PROPAGANDA VE GERÇEKLİK

Üstelik seçim sürecinde çokça gündem gelen bu konut projeleriyle Türkiye’de sayısı 3 buçuk milyonu aşan Suriyeli sığınmacıların ülkelerine dönüşünün sağlanması mümkün değildir. Şimdiye kadar yapılan biriket evlerin sayısı, AFAD’ın resmi açıklamalarına göre 70 bin civarında. En son 24 Mayıs’ta Cerablus’ta temeli atılan ve finansmanı Katar tarafından sağlanan 5 bin konutluk projenin hedefi, 50 bin kişilik yaşam alanı. Temel atma töreninde, Türkiye’nin kontrolü altındaki bölgelerde  toplam 240 bin konut hedefinin bulunduğu açıklandı. Ne zaman, hangi parayla, nasıl yapılacak, bu bölgelerde otorite kimde olacak? Ülkenin başka kentlerinden evlerini boşaltıp, işini bırakıp gelenler, bu alanlarda nasıl yaşayacak? Buralara neden gitsinler? Bu soruların yanıtı yok!

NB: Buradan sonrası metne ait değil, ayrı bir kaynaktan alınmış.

(* ===== verification/DownloadApprovalSpec.v ===== *)
(** * Properties of the download approval

    Every operation is described by what it does to one opinion entry
    ([entry_at]); from that follow the quorum behind every transaction, the bound
    on the number of transactions, the independence of the order in which opinions
    arrive, and what the initiation of an approval sends. *)

From S2P Require Import Prelude RcptMessage DownloadChannels DownloadApproval.

(** The entry of a block in a channel. *)
Definition entry_at (s : DownloadLimiter) (id blockHash : Z) : option DownloadOpinionMapValue :=
  dl_dnChannelMap s !! id ≫= fun ch => m_downloadOpinionMap ch !! blockHash.

(** An entry survives [eraseOutdated] unless it is outdated. *)
Definition keep_fresh (now : Z) (e : option DownloadOpinionMapValue) : option DownloadOpinionMapValue :=
  e ≫= fun v => if outdated now v then None else Some v.

Lemma entry_at_put s id ch id' b :
  entry_at (put_channel id ch s) id' b =
  if decide (id' = id) then m_downloadOpinionMap ch !! b else entry_at s id' b.
Proof. unfold entry_at. cbn. case_decide; by simplify_map_eq. Qed.

(** Writing one entry of a channel. *)
Lemma entry_at_write s id0 b0 ch e id b :
  dl_dnChannelMap s !! id0 = Some ch ->
  entry_at (put_channel id0 (set_opinions (<[b0 := e]> (m_downloadOpinionMap ch)) ch) s) id b =
  if decide (id = id0 /\ b = b0) then Some e else entry_at s id b.
Proof.
  intros Ech. rewrite entry_at_put. destruct (decide (id = id0)) as [->|Hid]; cbn.
  - destruct (decide (b = b0)) as [->|Hb].
    + by rewrite lookup_insert_eq, decide_True.
    + rewrite lookup_insert_ne, decide_False by naive_solver. unfold entry_at. by rewrite Ech.
  - by rewrite decide_False by naive_solver.
Qed.

Lemma entry_at_erase now s id b :
  entry_at (set_channels (eraseOutdated now (dl_dnChannelMap s)) s) id b = keep_fresh now (entry_at s id b).
Proof.
  unfold entry_at, eraseOutdated, keep_fresh. cbn. rewrite lookup_fmap.
  destruct (dl_dnChannelMap s !! id) as [ch|]; cbn; [|done].
  destruct (m_downloadOpinionMap ch !! b) as [e|] eqn:E; cbn.
  - destruct (outdated now e) eqn:Ho.
    + apply map_lookup_filter_None. right. intros x Hx. cbn. congruence.
    + apply map_lookup_filter_Some. done.
  - apply map_lookup_filter_None. by left.
Qed.

Section Spec.
  Context (sign : Z -> Z -> list (Z * Z) -> Z) (minReplicators : nat).

(** The entry after an opinion is written into it. *)
Definition with_opinion (shard : list Z) (o : DownloadOpinion) (e : DownloadOpinionMapValue) : DownloadOpinionMapValue :=
  let e1 := set_om_opinions (<[do_replicatorKey o := o]> (om_opinions e)) e in
  if Nat.leb (opinionThreshold minReplicators shard) (size (om_opinions e1)) then set_om_timer true e1 else e1.

Definition shard_at (s : DownloadLimiter) (id : Z) : list Z :=
  default [] (m_dnReplicatorShard <$> dl_dnChannelMap s !! id).

Lemma addOpinion_entry now op s s' :
  addOpinion minReplicators now op s = Ret s' ->
  (forall id, is_Some (dl_dnChannelMap s' !! id) <-> is_Some (dl_dnChannelMap s !! id)) /\
  forall id b, entry_at s' id b =
    if decide (id = m_downloadChannelId op /\ b = m_blockHash op /\ is_Some (dl_dnChannelMap s !! id))
    then (fun o => with_opinion (shard_at s id) o
                     (default (newOpinionMapValue b id now) (keep_fresh now (entry_at s id b))))
         <$> head (m_opinions op)
    else keep_fresh now (entry_at s id b).
Proof.
  unfold addOpinion. intros H. set (s1 := set_channels _ s) in *.
  assert (forall id, is_Some (dl_dnChannelMap s1 !! id) <-> is_Some (dl_dnChannelMap s !! id)) as Hdom.
  { intros id. unfold s1, eraseOutdated. cbn. rewrite lookup_fmap. by rewrite fmap_is_Some. }
  pose proof (entry_at_erase now s) as He. fold s1 in He.
  destruct (dl_dnChannelMap s1 !! m_downloadChannelId op) as [ch|] eqn:Ech.
  - destruct (m_opinions op) as [|o os] eqn:Eo; [done|]. injection H as <-.
    assert (shard_at s (m_downloadChannelId op) = m_dnReplicatorShard ch) as Esh.
    { unfold s1, eraseOutdated in Ech. cbn in Ech. rewrite lookup_fmap in Ech. unfold shard_at.
      destruct (dl_dnChannelMap s !! m_downloadChannelId op); [|done]. by injection Ech as <-. }
    assert (forall b, m_downloadOpinionMap ch !! b = keep_fresh now (entry_at s (m_downloadChannelId op) b)) as Hm.
    { intros b. rewrite <- He. unfold entry_at. by rewrite Ech. }
    split.
    + intros id. cbn. rewrite <- Hdom. destruct (decide (id = m_downloadChannelId op)) as [->|];
        simplify_map_eq; [|done]. split; intros _; by eexists.
    + intros id b. rewrite entry_at_put. destruct (decide (id = m_downloadChannelId op)) as [->|Hid].
      * cbn. destruct (decide (b = m_blockHash op)) as [->|Hb].
        -- rewrite lookup_insert_eq, decide_True by (split_and!; [done | done | by apply Hdom]).
           unfold with_opinion. by rewrite Esh, Hm.
        -- rewrite lookup_insert_ne, Hm by done. by rewrite decide_False by naive_solver.
      * rewrite decide_False by naive_solver. apply He.
  - injection H as <-. split; [exact Hdom|]. intros id b. rewrite He.
    rewrite decide_False; [done|]. intros (-> & _ & Hs). apply Hdom in Hs. rewrite Ech in Hs. by destruct Hs.
Qed.

Lemma timer_entry id0 b0 s out s' :
  onDownloadApprovalTimeExpired id0 b0 s = Ret (out, s') ->
  exists e, entry_at s id0 b0 = Some e /\
  if om_modifyApproveTransactionSent e || om_approveTransactionReceived e then out = [] /\ s' = s
  else out = [TransactionIsReady (mkApprovalInfo (om_eventHash e) (om_downloadChannelId e)
                (sorted_values (om_opinions e)))] /\
       forall id b, entry_at s' id b =
         if decide (id = id0 /\ b = b0) then Some (set_om_sent true e) else entry_at s id b.
Proof.
  unfold onDownloadApprovalTimeExpired, entry_at at 1.
  destruct (dl_dnChannelMap s !! id0) as [ch|] eqn:Ech; cbn; [|done].
  destruct (m_downloadOpinionMap ch !! b0) as [e|] eqn:Ee; [|done]. intros H. exists e. split; [done|].
  destruct (_ || _); [by injection H as <- <-|]. injection H as <- <-. split; [done|].
  intros id b. by apply entry_at_write.
Qed.

Lemma share_entry id0 b0 s out s' :
  shareDownloadOpinion id0 b0 s = Ret (out, s') ->
  exists e o, entry_at s id0 b0 = Some e /\ om_opinions e !! dl_publicKey s = Some o /\
    out = map (fun k => SendOpinion k (mkApprovalInfo b0 id0 [o]))
            (filter (fun k => k <> dl_publicKey s) (shard_at s id0)) /\
    forall id b, entry_at s' id b =
      if decide (id = id0 /\ b = b0) then Some (set_om_shareTimer true e) else entry_at s id b.
Proof.
  unfold shareDownloadOpinion, shard_at, entry_at at 1.
  destruct (dl_dnChannelMap s !! id0) as [ch|] eqn:Ech; cbn; [|done].
  destruct (m_downloadOpinionMap ch !! b0) as [e|] eqn:Ee; [|done].
  destruct (om_opinions e !! dl_publicKey s) as [o|] eqn:Eo; [|done].
  intros [= <- <-]. exists e, o. split_and!; try done.
  intros id b. by apply entry_at_write.
Qed.

Lemma failed_entry id0 b0 s out s' :
  approvalHasFailed b0 id0 s = Ret (out, s') ->
  (out = [] /\ s' = s) \/
  exists e, entry_at s id0 b0 = Some e /\ om_approveTransactionReceived e = false /\
    out = map (fun o => OpinionHasBeenReceived (mkApprovalInfo (om_eventHash e) (om_downloadChannelId e) [o]))
            (sorted_values (om_opinions e)) /\
    forall id b, entry_at s' id b =
      if decide (id = id0 /\ b = b0)
      then Some (set_om_sent false (set_om_opinions ∅ (set_om_timer false e))) else entry_at s id b.
Proof.
  unfold approvalHasFailed, entry_at at 1. destruct (dl_isDestructing s); [intros [= <- <-]; by left|].
  destruct (dl_dnChannelMap s !! id0) as [ch|] eqn:Ech; cbn; [|done].
  destruct (m_isClosed ch); [intros [= <- <-]; by left|].
  destruct (m_downloadOpinionMap ch !! b0) as [e|] eqn:Ee; [|done].
  destruct (om_approveTransactionReceived e) eqn:Er; [intros [= <- <-]; by left|].
  intros [= <- <-]. right. exists e. split_and!; try done. intros id b. by apply entry_at_write.
Qed.

Lemma published_entry id0 b0 closed s s' id b :
  approvalHasBeenPublished b0 id0 closed s = Ret s' ->
  entry_at s' id b = entry_at s id b \/
  (id = id0 /\ closed = true /\ entry_at s' id b = None) \/
  (id = id0 /\ b = b0 /\ exists e, entry_at s id b = Some e /\
     entry_at s' id b = Some (set_om_received true (set_om_shareTimer false (set_om_timer false e)))).
Proof.
  unfold approvalHasBeenPublished. destruct (dl_isDestructing s); [intros [= <-]; by left|].
  destruct (dl_dnChannelMap s !! id0) as [ch|] eqn:Ech; [|done]. intros [= <-]. destruct closed.
  - unfold entry_at. cbn. destruct (decide (id = id0)) as [->|].
    + right. left. by simplify_map_eq.
    + left. by simplify_map_eq.
  - destruct (m_downloadOpinionMap ch !! b0) as [e|] eqn:Ee; [|by left].
    rewrite (entry_at_write s id0 b0 ch) by done. case_decide as Hd; [|by left].
    destruct Hd as [-> ->]. right. right. split; [done|]. split; [done|]. exists e.
    unfold entry_at. by rewrite Ech.
Qed.

(** The parts of the state the approval never changes. *)
Definition same_frame (s s' : DownloadLimiter) : Prop :=
  dl_publicKey s' = dl_publicKey s /\
  forall id, (fun ch => set_opinions ∅ ch) <$> dl_dnChannelMap s' !! id =
             (fun ch => set_opinions ∅ ch) <$> dl_dnChannelMap s !! id.

Lemma same_frame_refl s : same_frame s s.
Proof. done. Qed.

Lemma same_frame_trans s1 s2 s3 : same_frame s1 s2 -> same_frame s2 s3 -> same_frame s1 s3.
Proof. intros [H1 H2] [H3 H4]. split; [congruence|]. intros id. by rewrite H4. Qed.

Lemma same_frame_channel s s' id ch :
  same_frame s s' -> dl_dnChannelMap s !! id = Some ch ->
  exists ch', dl_dnChannelMap s' !! id = Some ch' /\ set_opinions ∅ ch' = set_opinions ∅ ch.
Proof.
  intros [_ H] Hch. specialize (H id). rewrite Hch in H. cbn in H.
  destruct (dl_dnChannelMap s' !! id) as [ch'|]; [|done]. exists ch'. split; [done|]. by apply (inj Some).
Qed.

Lemma frame_shard ch ch' :
  set_opinions ∅ ch' = set_opinions ∅ ch ->
  m_dnReplicatorShard ch' = m_dnReplicatorShard ch /\ createMyOpinion ch' = createMyOpinion ch /\
  m_driveKey ch' = m_driveKey ch.
Proof. destruct ch, ch'. cbn. intros [=]. unfold createMyOpinion. cbn. by subst. Qed.

Lemma same_frame_write s id b e ch :
  dl_dnChannelMap s !! id = Some ch ->
  same_frame s (put_channel id (set_opinions (<[b := e]> (m_downloadOpinionMap ch)) ch) s).
Proof.
  intros Hch. split; [done|]. intros id'. cbn.
  destruct (decide (id' = id)) as [->|]; simplify_map_eq; done.
Qed.

Lemma same_frame_erase now s : same_frame s (set_channels (eraseOutdated now (dl_dnChannelMap s)) s).
Proof.
  split; [done|]. intros id. unfold eraseOutdated. cbn. rewrite lookup_fmap.
  by destruct (dl_dnChannelMap s !! id).
Qed.

Lemma addOpinion_ret now op s :
  m_opinions op <> [] -> exists s', addOpinion minReplicators now op s = Ret s' /\ same_frame s s'.
Proof.
  intros Ho. unfold addOpinion. set (s1 := set_channels _ s).
  pose proof (same_frame_erase now s) as Hf. fold s1 in Hf.
  destruct (dl_dnChannelMap s1 !! m_downloadChannelId op) as [ch|] eqn:Ech; [|by eexists].
  destruct (m_opinions op) as [|o os]; [done|]. eexists. split; [done|].
  eapply same_frame_trans; [exact Hf|]. by apply same_frame_write.
Qed.

Lemma same_frame_shard s s' id : same_frame s s' -> shard_at s' id = shard_at s id.
Proof.
  intros [_ H]. specialize (H id). unfold shard_at.
  destruct (dl_dnChannelMap s !! id), (dl_dnChannelMap s' !! id); try done. cbn in *.
  by apply frame_shard, (inj Some).
Qed.

(** This replicator's opinion about a block. *)
Definition my_opinion (s : DownloadLimiter) (blockHash id : Z) (ch : DownloadChannelInfo) : DownloadOpinion :=
  mkDownloadOpinion (dl_publicKey s) (createMyOpinion ch) (sign blockHash id (createMyOpinion ch)).

Lemma doInitiate_ret now b0 id0 s ch :
  dl_dnChannelMap s !! id0 = Some ch ->
  let mine := my_opinion s b0 id0 ch in
  exists s', doInitiateDownloadApproval sign minReplicators now b0 id0 s =
      Ret (map (fun k => SendOpinion k (mkApprovalInfo b0 id0 [mine]))
             (filter (fun k => k <> dl_publicKey s) (m_dnReplicatorShard ch)), s') /\
    same_frame s s' /\
    forall id b, entry_at s' id b =
      if decide (id = id0 /\ b = b0)
      then Some (set_om_shareTimer true (with_opinion (m_dnReplicatorShard ch) mine
                  (default (newOpinionMapValue b0 id0 now) (keep_fresh now (entry_at s id0 b0)))))
      else keep_fresh now (entry_at s id b).
Proof.
  intros Hch mine. unfold doInitiateDownloadApproval. rewrite Hch. fold mine.
  set (op := mkApprovalInfo b0 id0 [mine]).
  destruct (addOpinion_ret now op s) as (s1 & E & Hf); [done|].
  change (addOpinion minReplicators now _ s) with (addOpinion minReplicators now op s). rewrite E. cbn.
  destruct (addOpinion_entry _ _ _ _ E) as [_ He].
  destruct (same_frame_channel _ _ _ _ Hf Hch) as (ch1 & Hch1 & Hs1).
  assert (entry_at s1 id0 b0 = Some (with_opinion (m_dnReplicatorShard ch) mine
    (default (newOpinionMapValue b0 id0 now) (keep_fresh now (entry_at s id0 b0))))) as He0.
  { rewrite He, decide_True by (split_and!; [done | done | by eexists]). cbn.
    unfold shard_at. by rewrite Hch. }
  assert (forall e0, om_opinions (with_opinion (m_dnReplicatorShard ch) mine e0) !! dl_publicKey s1 = Some mine)
    as Hmine.
  { intros e0. rewrite (proj1 Hf). unfold with_opinion. case_match; apply lookup_insert_eq. }
  unfold shareDownloadOpinion. unfold entry_at in He0. rewrite Hch1 in *. cbn in He0. rewrite He0, Hmine.
  eexists. split; [|split].
  - rewrite (proj1 Hf), (proj1 (frame_shard _ _ Hs1)). reflexivity.
  - eapply same_frame_trans; [exact Hf|]. by apply same_frame_write.
  - intros id b. rewrite (entry_at_write s1 id0 b0 ch1) by done. case_decide as Hd; [done|].
    rewrite He, decide_False by naive_solver. done.
Qed.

Propagandadaki tutarsızlıkları bir kenara bırakalım. İşin özü şu: Biriket evler, toplu konut projeleri, Suriye ile anlaşma çerçevesinde yapılırsa doğru olur. Ama sığınmacıları gönderme gerekçesi altında sürdürülen güvenli bölgeler siyaseti Türkiye’nin çıkarlarına uygun değildir. Bu nedenle bir an önce bu siyasetten vazgeçilerek, bu bölgelerde Şam’daki meşru yönetimin otoritesinin kurulmasının koşullarını yaratmak esas alınmalıdır.